From the line that contains "destruct (log_shape s" to the last line of the entries, set down each line exactly as written, both ends included, with nothing else.

RECORDS START

Lemma rinv_step s s' : rinv s → step me false s s' → rinv s' ∧ dmeasure s' < dmeasure s.
Proof using start CNOK PCOK.
  intros (p & Hinv & handled & sv & [[x [Hx Hxd]] Ho He Hs Hb]) Hstep.
  destruct Hstep as [s i q e c p' acts Hi Hm Hw Henv Hst|s i pk rest Hi Hbk _ _| |s i a z l1 l2 Hd|s j pk rest Hj Hnet| |s j pk v table out Hj Hv Hr];
    try done.
  - rewrite (di_thr _ _ Hinv) in Hi. destruct i; [|done]. injection Hi as ->.
    destruct (rdma_thread s q e c p' acts Hinv Hw Henv Hst) as [Hinv' Ha Hret Hless]. split; [|done].
    exists p'. split; [done|]. exists handled, sv.
    assert (Hq : q ≠ PcRet AXIOM_RET_OK) by (by intros ->). rewrite bool_decide_false in Hb by done.
    destruct Ha as [->|[[pk ->]|(a & z & [-> | ->])]]; split; cbn; rewrite ?(bool_decide_false _ Hret); eauto.
    by rewrite !(assoc_L (++)), <- Ho, !(assoc_L (++)).
  - rewrite (di_thr _ _ Hinv) in Hi. destruct i; [|done]. injection Hi as ->.
    rewrite bool_decide_false in Hb by done. rewrite Hbk in Hb.
    assert (Hone : replies s = [pk] ∧ rest = [] ∧ rdma_reply pk).
    { rewrite <- Hb in *. destruct handled as [|? [|]]; cbn in Hs; [done|by destruct Hs|]. destruct Hs as (q & [= -> ->] & Hq). done. }
    destruct Hone as (Hrep & -> & Hpk).
    assert (Hret : client_stop (cl s) AXIOM_RET_OK (server_id (cl s)) (pk_payload pk) = PcRet AXIOM_RET_OK).
    { unfold client_stop, axnetperf_stop. destruct Hpk as (_ & _ & -> & _). by rewrite ret_ok_ok, !Z.eqb_refl. }
    rewrite Hret. pose proof Hinv as [Hthr Hcfg Hm Hp Hz Hd Hsync Hw]. split.
    + exists (PcRet AXIOM_RET_OK). split; [|exists handled, sv; split; cbn; try done; [eauto|]].
      * split; cbn; rewrite ?Hthr; try done. unfold phase in *. cbn. by destruct (state (cl s)).
      * rewrite bool_decide_true by done. by rewrite Hrep.
    + unfold dmeasure. cbn [cl thr net sthr dma]. rewrite Hthr. cbn. lia.
  - split; [|unfold dmeasure; cbn [cl thr net sthr dma]; rewrite Hd, !alen_app; unfold alen; cbn [length]; lia].
    exists p. split; [by eapply rdma_dma_step|]. exists handled, sv. split; cbn; eauto.
  - rewrite Hx in Hj, Ho. destruct j; [|done]. injection Hj as ->. rewrite Hnet in Ho. split.
    + exists p. split; [by eapply rdma_inv_other|]. exists handled, sv. split; cbn; rewrite ?Hx; cbn; eauto.
    + unfold dmeasure. cbn [cl thr net sthr dma]. rewrite Hx, Hnet. unfold alen. cbn. lia.
  - rewrite Hx in Hj, Ho. destruct j; [|done]. injection Hj as ->. cbn in Ho.
    unfold axiom_netperf_reply in Hr. rewrite He in Hr. cbn in Hr.
    destruct (reply_entry v sv me (pk_size pk) (pk_payload pk)) as [[sv' o]|] eqn:Er; [|done]. injection Hr as <- <-. split.
    + exists p. split; [by eapply rdma_inv_other|]. exists (handled ++ [pk]), sv'. split; cbn; rewrite ?Hx; cbn; eauto.
      * by rewrite <- Ho, <- (assoc_L (++)).
      * apply list_lookup_insert_eq. by eapply lookup_lt_Some.
      * by eapply rdma_served_next.
      * assert (Hnret : p ≠ PcRet AXIOM_RET_OK).
        { intros ->. rewrite bool_decide_true in Hb by done. destruct Hb as [_ Hlen].
          destruct handled as [|h [|h2 hs]]; cbn in Hs; [by rewrite Hs in Hlen|destruct Hs as [_ Hs]; by rewrite Hs in Hlen|].
          destruct (log_shape s _ Hinv) as [E|[(a & E & _)|(_ & _ & a & b & E & _)]]; rewrite E in Ho; by destruct hs. }
        rewrite bool_decide_false in Hb |- * by done. by rewrite Hb.
    + unfold dmeasure. cbn [cl thr net sthr dma]. rewrite Hx. unfold sum_over. cbn. lia.
Qed.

RECORDS END

§ RESPONSE FOR THIS EXERCISE
          destruct (log_shape s _ Hinv) as [E|[(a & E & _)|(_ & _ & a & b & E & _)]]; rewrite E in Ho; by destruct hs. }
        rewrite bool_decide_false in Hb |- * by done. by rewrite Hb.
    + unfold dmeasure. cbn [cl thr net sthr dma]. rewrite Hx. unfold sum_over. cbn. lia.
Qed.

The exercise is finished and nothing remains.